TASK TO COMPLETE
Below are records; reproduce exactly the lines from the first through the one containing "intros Hok H1".

Stored data:
Lemma connections_ok s connections : manager_ok s ->
  (forall c cn id, connections !! c = Some cn -> id ∈ cn_sessionIds cn -> exists cn0, m_connections s !! c = Some cn0 /\ id ∈ cn_sessionIds cn0) ->
  (forall c cn id, m_connections s !! c = Some cn -> id ∈ cn_sessionIds cn -> exists cn', connections !! c = Some cn' /\ id ∈ cn_sessionIds cn') ->
  manager_ok (with_connections s connections).
Proof.
  intros Hok H1 H2. assert (He : with_connections s connections = with_lives (with_connections s connections) (m_lives s)) by done. rewrite He.
  apply (leave_ok s _ _ (fun _ _ => False)); [done| |by eexists| |by intros c cn id Hc Hi _; apply (H2 c cn)].
  - intros k lv Hk. exists lv. split_and!; [done|by destruct lv|]. naive_solver.
  - intros c cn id Hc Hi. split; [naive_solver|]. by apply (H1 c cn).
Qed.

(** ** Opening *)

(** The task at [t] or at the end. *)
Lemma place_lookup s t task k : match t with Some t => (t < length (m_tasks s))%nat | None => True end ->
  m_tasks (place_task s t task) !! k = if decide (k = default (length (m_tasks s)) t) then Some task else m_tasks s !! k.
Proof.
  intros Ht. destruct t as [t|]; cbn.
  - destruct (decide (k = t)) as [->|Hn]; [by rewrite list_lookup_insert_eq|by rewrite list_lookup_insert_ne].
  - destruct (decide (k = length (m_tasks s))) as [->|Hn]; [by rewrite lookup_app_r, Nat.sub_diag by lia|].
    destruct (decide (k < length (m_tasks s))%nat); [by rewrite lookup_app_l|]. rewrite lookup_app_r by lia. rewrite (lookup_ge_None_2 (m_tasks s)) by lia.
    destruct (k - length (m_tasks s))%nat eqn:E; [lia|done].
Qed.

Lemma place_holders s t task k : match t with Some t => exists old, m_tasks s !! t = Some old /\ neutral old | None => True end ->
  holds k task = false -> holders k (m_tasks (place_task s t task)) = holders k (m_tasks s).
Proof.
  intros Ht Hh. destruct t as [t|]; cbn.
  - destruct Ht as (old & Ht & _ & Ho). rewrite (holders_insert k t old task) by done. rewrite Ho, Hh. lia.
  - rewrite holders_app. cbn [holders]. rewrite Hh. lia.
Qed.
(** An own answer loses its empty thinking only, and the image of a system message
    is sent to a model that does not support images. *)
Example own_and_system_sent :
  let own content := M_assistant (History.assistant (js "own") SR_stop content) in
  let prompt := M_system {| sys_content := UC_blocks [UB_image {| image_data := js "d"; image_mimeType := js "image/png" |}]; sys_timestamp := 0 |} in
  tm_images History.target = false /\
  (transformMessages (fun _ => 0) None [prompt; own [AB_thinking {| thinking_thinking := js " "; thinking_thinkingSignature := None; thinking_redacted := None |}; AB_text (plain_text (js "t"))]]
     History.target History.normalize).1 = [prompt; own [AB_text (plain_text (js "t"))]].
Proof. split; vm_compute; reflexivity. Qed.

(** A call without a result gets one before the next message of the user. *)
Example interrupted_call_answered :
  turn_results (drop 1 (transformMessages (fun _ => 0) None [M_assistant (History.assistant (js "own") SR_toolUse [History.call (js "a"); History.call (js "b")]); History.result (js "a");
    History.user (js "stop")] History.target None).1) = [js "a"; js "b"].
Proof. vm_compute. reflexivity. Qed.

(** The results of a message that failed are kept, though their calls are not. *)
Example orphaned_result_kept :
  (transformMessages (fun _ => 0) None [M_assistant (History.assistant (js "own") SR_error [History.call (js "a")]); History.result (js "a")] History.target None).1 = [History.result (js "a")].
Proof. vm_compute. reflexivity. Qed.
(* ===== verification/JsonRepair.v ===== *)
(** * Repairing JSON

    packages/ai/src/utils/json-parse.ts: the arguments of a tool call as a model
    writes them are not always JSON.  [repairJson] escapes control characters
    inside strings and doubles backslashes that start no escape; incomplete texts
    go to the npm package partial-json, which is a parameter. *)

From stdpp Require Import base list strings pretty.
From Stdlib Require Import ZArith Lia.
From S2P Require Import Prelude SessionTypes Numbers Utf8 Cbor SessionContext Compaction EditDiff SessionManager CborCodec Json JsonProperties.

Open Scope Z_scope.

(** ** json-parse.ts *)

(** The characters of [VALID_JSON_ESCAPES]. *)
Definition VALID_JSON_ESCAPES : list Z := [34; 92; 47; 98; 102; 110; 114; 116; 117].

Definition isControlCharacter (char : Z) : bool := (0 <=? char) && (char <=? 31).

Definition escapeControlCharacter (char : Z) : jstring :=
  if char =? 8 then js "\b" else if char =? 12 then js "\f" else if char =? 10 then js "\n" else if char =? 13 then js "\r"
  else if char =? 9 then js "\t" else unicode_escape char.

Definition is_hex (u : Z) : bool := match hex_value u with Some _ => true | None => false end.
(** * Deliberatorium agent: a shallow embedding of the action pipeline,
      the workspace storage, the live-transcription hook and the worker
      token route, with the properties the specification states about them.

    Conventions of the embedding.
    - A JavaScript [number] is a rational ([Q]): the finite values with exact
      arithmetic.  [Math.max] and [Math.min] return one of their arguments,
      so they are exact on doubles as well; sums and differences are exact
      here and rounded in the program.
    - A JavaScript string is a [string]; one character stands for one code
      unit, [length] and [slice] count code units.
    - Objects are association lists in property order; [Object.entries]
      is the list itself and a property write replaces in place or appends.
    - The clock ([Date.now]), the random source and the toolkit calls are
      arguments of the functions that use them. *)

From Stdlib Require Import ZArith QArith Qminmax Qround String Ascii List Lia Lqa Bool.
From Stdlib Require Import DecimalString.
From stdpp Require Import gmap strings list.

Close Scope Q_scope.
Local Open Scope string_scope.
Local Open Scope Z_scope.

(* ===================================================================== *)
(** * JavaScript values *)
(* ===================================================================== *)

Module Js.

Definition number := Q.

(** The values the program handles.  [VObj] is an object for which the
    source's [isPlainObject] answers true (an object literal, the result
    of [JSON.parse], a null-prototype object); [VOther repr] is every
    other value (function, symbol, bigint, Date, Map, class instance),
    carrying the text [String(value)] gives for it. *)
Unset Elimination Schemes.
Inductive JsValue : Type :=
| VUndefined
| VNull
| VBool (b : bool)
| VNum (n : number)
| VStr (s : string)
| VArr (items : list JsValue)
| VObj (fields : list (string * JsValue))
| VOther (repr : string).
Set Elimination Schemes.

Arguments VNum n%_Q.

Definition JsObject := list (string * JsValue).


Definition is_undefined (v : JsValue) : bool :=
  match v with VUndefined => true | _ => false end.

(** Induction over a value, with the hypothesis for every element of an
    array and every property value of an object. *)
Definition JsValue_ind (P : JsValue -> Prop)
    (Hundefined : P VUndefined) (Hnull : P VNull)
    (Hbool : forall b, P (VBool b)) (Hnum : forall n, P (VNum n))
    (Hstr : forall s, P (VStr s))
    (Harr : forall items, Forall P items -> P (VArr items))
    (Hobj : forall fields, Forall (fun kv => P (snd kv)) fields -> P (VObj fields))
    (Hother : forall repr, P (VOther repr)) : forall v, P v :=
  fix go (v : JsValue) : P v :=
    match v with
    | VUndefined => Hundefined
    | VNull => Hnull
    | VBool b => Hbool b
    | VNum n => Hnum n
    | VStr s => Hstr s
    | VArr items =>
        Harr items
          ((fix all (l : list JsValue) : Forall P l :=
              match l with
              | [] => List.Forall_nil P
              | x :: l' => List.Forall_cons P x l' (go x) (all l')
              end) items)
    | VObj fields =>
        Hobj fields
          ((fix all (l : JsObject) : Forall (fun kv => P (snd kv)) l :=
              match l with
              | [] => List.Forall_nil _
              | kv :: l' => List.Forall_cons _ kv l' (go (snd kv)) (all l')
              end) fields)
    | VOther repr => Hother repr
    end.

(** ToBoolean: undefined, null, false, 0 and the empty string are falsy. *)
Definition truthy (v : JsValue) : bool :=
  match v with
  | VUndefined | VNull => false
  | VBool b => b
  | VNum n => negb (Qeq_bool n 0)
  | VStr s => negb (String.eqb s "")
  | VArr _ | VObj _ | VOther _ => true
  end.

(** Own property read on an object: the first binding of the key. *)
Fixpoint obj_get (key : string) (fields : JsObject) : option JsValue :=
  match fields with
  | [] => None
  | (k, v) :: rest => if String.eqb k key then Some v else obj_get key rest
  end.

(** ['key' in obj] for an own property. *)
Definition obj_has (key : string) (fields : JsObject) : bool :=
  match obj_get key fields with Some _ => true | None => false end.

(** [obj[key] = v]: replaces the value of an existing key, keeping its
    position, or appends a new property. *)
Fixpoint obj_set (key : string) (v : JsValue) (fields : JsObject) : JsObject :=
  match fields with
  | [] => [(key, v)]
  | (k, old) :: rest =>
      if String.eqb k key then (k, v) :: rest
      else (k, old) :: obj_set key v rest
  end.

(** [{ ...a, ...b }]: the properties of [b] written over a copy of [a]. *)
Definition spread (a b : JsObject) : JsObject :=
  fold_left (fun acc kv => obj_set (fst kv) (snd kv) acc) b a.
(** Claim C8, where the code leaves it: from a freshly loaded source,
    calls of [Answer] that find more than half of the request buffer
    pending bring the worker count to 26, one more than [maxWorkers];
    the test of [increaseWorkers] lets a pool of exactly [maxWorkers]
    workers grow. *)
Theorem workers_exceed_maxWorkers (specification : string) :
  exists s : dnsSource,
    reachable (Load zeroSource specification) s /\
    workers s = 26%Z /\ (maxWorkers < workers s)%Z.
Proof.
  set (m := {| Id := 0; Response := false; Opcode := 0; RecursionDesired := true;
               CheckingDisabled := false; Rcode := 0; Questions := [];
               Dns.Answer := [] |}).
  set (env := {| now := 0%Z;
                 reply := Some {| err := None; response := None |};
                 errNow := 0%Z |}).
  assert (H : forall n : nat, (n <= 26)%nat ->
    exists s, reachable (Load zeroSource specification) s /\
              workers s = Z.of_nat n /\
              questionChan s = Some (repeat m 51) /\
              backoffTime s = None).
  { induction n as [|n IH]; intros Hn.
    - exists (setQuestionChan (Load zeroSource specification) (Some (repeat m 51))).
      split; [|unfold Load; destruct (splitProtocol _), (splitPort _); auto].
      eapply reach_step; [apply reach_refl|].
      apply (step_buffer _ []).
      + unfold Load. destruct (splitProtocol _), (splitPort _). reflexivity.
      + rewrite repeat_length. unfold requestBuffer. lia.
    - destruct IH as (s & Hr & Hw & Hq & Hb); [lia|].
      exists (sourceAfter (Answer s None (Some m) env)). split.
      + eapply reach_step; [exact Hr | apply step_answer].
      + unfold Answer. rewrite Hb. simpl negb. cbv iota.
        unfold increaseWorkers, lenQuestionChan, query. simpl.
        rewrite Hq, repeat_length.
        assert (Hgrow : ((workers s <=? minWorkers)%Z ||
                         ((workers s <=? maxWorkers)%Z &&
                          (requestBuffer / 2 <? Z.of_nat 51)%Z))%bool = true).
        { apply orb_true_iff. right. apply andb_true_iff. split.
          - apply Z.leb_le. unfold maxWorkers. lia.
          - reflexivity. }
        rewrite Hgrow. simpl. rewrite Hq. simpl.
        repeat split; [|exact Hq].
        rewrite wrapInt_small; lia. }
  destruct (H 26%nat (le_n _)) as (s & Hr & Hw & _).
  exists s. repeat split; [exact Hr | exact Hw |].
  rewrite Hw. unfold maxWorkers. lia.
Qed.


End Source.

(** The backoff at 8.8.8.8 after a timeout at 1000 ns: a call at 400 ms is
    turned away, a call at 600 ms is submitted. *)
Lemma Answer_backoff_witness :
  let source := Load (D := exampleDeps) zeroSource "8.8.8.8" in
  let req := {| Id := 7; Response := false; Opcode := 0; RecursionDesired := true;
                CheckingDisabled := false; Rcode := 0; Questions := [];
                Dns.Answer := [] |} in
  let failing := {| now := 0%Z;
                    reply := Some {| err := Some "i/o timeout"; response := None |};
                    errNow := 1000%Z |} in
  let at_ms (t : Z) := {| now := (t * Millisecond)%Z;
                          reply := Some {| err := None; response := Some req |};
                          errNow := (t * Millisecond)%Z |} in
  let a := Answer (D := exampleDeps) source None (Some req) failing in
  returned a = Returns (None, Some "i/o timeout") /\
  snd (run (D := exampleDeps) (sourceAfter a)
           [{| callContext := None; callRequest := Some req; callEnv := at_ms 400%Z |}]) =
    [{| sourceAfter := sourceAfter a; contextAfter := None; events := [];
        returned := Returns (None, None) |}] /\
  In (EvSubmit req)
     (events (Answer (D := exampleDeps) (sourceAfter a) None (Some req) (at_ms 600%Z))).
Proof.
  intros source req failing at_ms a.
  assert (Herr : returned a = Returns (None, Some "i/o timeout")) by reflexivity.
  pose proof (Answer_backoff (D := exampleDeps) source None (Some req) failing
                None "i/o timeout" Herr) as H.
  cbv zeta in H. destruct H as [Hquiet Hwake].
  split; [exact Herr|]. split.
  - destruct (Hquiet [{| callContext := None; callRequest := Some req;
                         callEnv := at_ms 400%Z |}]) as [_ H2].
    + constructor; [vm_compute; reflexivity | constructor].
    + inversion H2 as [|c r0 l l' Hr Hl]; subst. inversion Hl; subst. reflexivity.
  - apply (Hwake None req (at_ms 600%Z)).
    + vm_compute. discriminate.
    + reflexivity.
    + discriminate.
Defined.
(** * Prep database integration: the data-access layer, embedded and verified

    The repository ships two variants of [DatabaseService]:
    - the reference variant (profile caching, per-field sanitisation,
      [executeWithErrorHandling]), embedded in [Module Ref];
    - the lock/dedupe variant ([executeWithLock], [isDuplicateOperation],
      [deduplicatePrepLists]), embedded in [Module Lock].

    JavaScript values are embedded as follows.  A string is the sequence of
    its UTF-16 code units, one [ascii] per code unit: the strings covered are
    those whose code units are below 256.  A text, array or enumeration
    property that the code tests for presence ([!x], [x || d], [x?.trim()])
    is an [option]; [None] stands for [null]/[undefined].  A property that
    the code passes to [Number] is a [JS.Value]: [undefined], [null], a
    boolean, a number (an IEEE 754 binary64, [NaN], the infinities and the
    two zeros included) or a string.  Times are integers of milliseconds
    ([Z]).  The hosted backend is an injected collaborator: every function
    that talks to it is parameterised by a [Backend] whose answers are
    arbitrary. *)

From Stdlib Require Import ZArith List Ascii Bool Lia.
From Stdlib Require String.
From Stdlib Require Import SpecFloat.
From stdpp Require Import base option list gmap strings.
Import ListNotations.

Local Open Scope Z_scope.

(** ** JavaScript primitives used by the service *)

Module JS.

(** The code units below 256 that are WhiteSpace or LineTerminator, which
    [String.prototype.trim] and [Number] strip: TAB, LF, VT, FF, CR, SPACE
    and NO-BREAK SPACE (U+00A0). *)
Definition is_ws (c : ascii) : bool :=
  let n := nat_of_ascii c in
  (Nat.eqb n 32 || (Nat.leb 9 n && Nat.leb n 13) || Nat.eqb n 160)%bool.

Fixpoint trimStart (s : string) : string :=
  match s with
  | EmptyString => EmptyString
  | String c r => if is_ws c then trimStart r else s
  end.

Fixpoint trimEnd (s : string) : string :=
  match s with
  | EmptyString => EmptyString
  | String c r =>
      match trimEnd r with
      | EmptyString => if is_ws c then EmptyString else String c EmptyString
      | r' => String c r'
      end
  end.

Definition trim (s : string) : string := trimEnd (trimStart s).

(** A string that does not begin with whitespace. *)
Definition starts_clean (s : string) : Prop :=
  match s with EmptyString => True | String c _ => is_ws c = false end.

(** Truthiness of a string: every string but the empty one. *)
Definition nonempty (s : string) : bool :=
  match s with EmptyString => false | String _ _ => true end.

SOLUTION FOR THIS EXERCISE
Lemma connections_ok s connections : manager_ok s ->
  (forall c cn id, connections !! c = Some cn -> id ∈ cn_sessionIds cn -> exists cn0, m_connections s !! c = Some cn0 /\ id ∈ cn_sessionIds cn0) ->
  (forall c cn id, m_connections s !! c = Some cn -> id ∈ cn_sessionIds cn -> exists cn', connections !! c = Some cn' /\ id ∈ cn_sessionIds cn') ->
  manager_ok (with_connections s connections).
Proof.
  intros Hok H1 H2. assert (He : with_connections s connections = with_lives (with_connections s connections) (m_lives s)) by done. rewrite He.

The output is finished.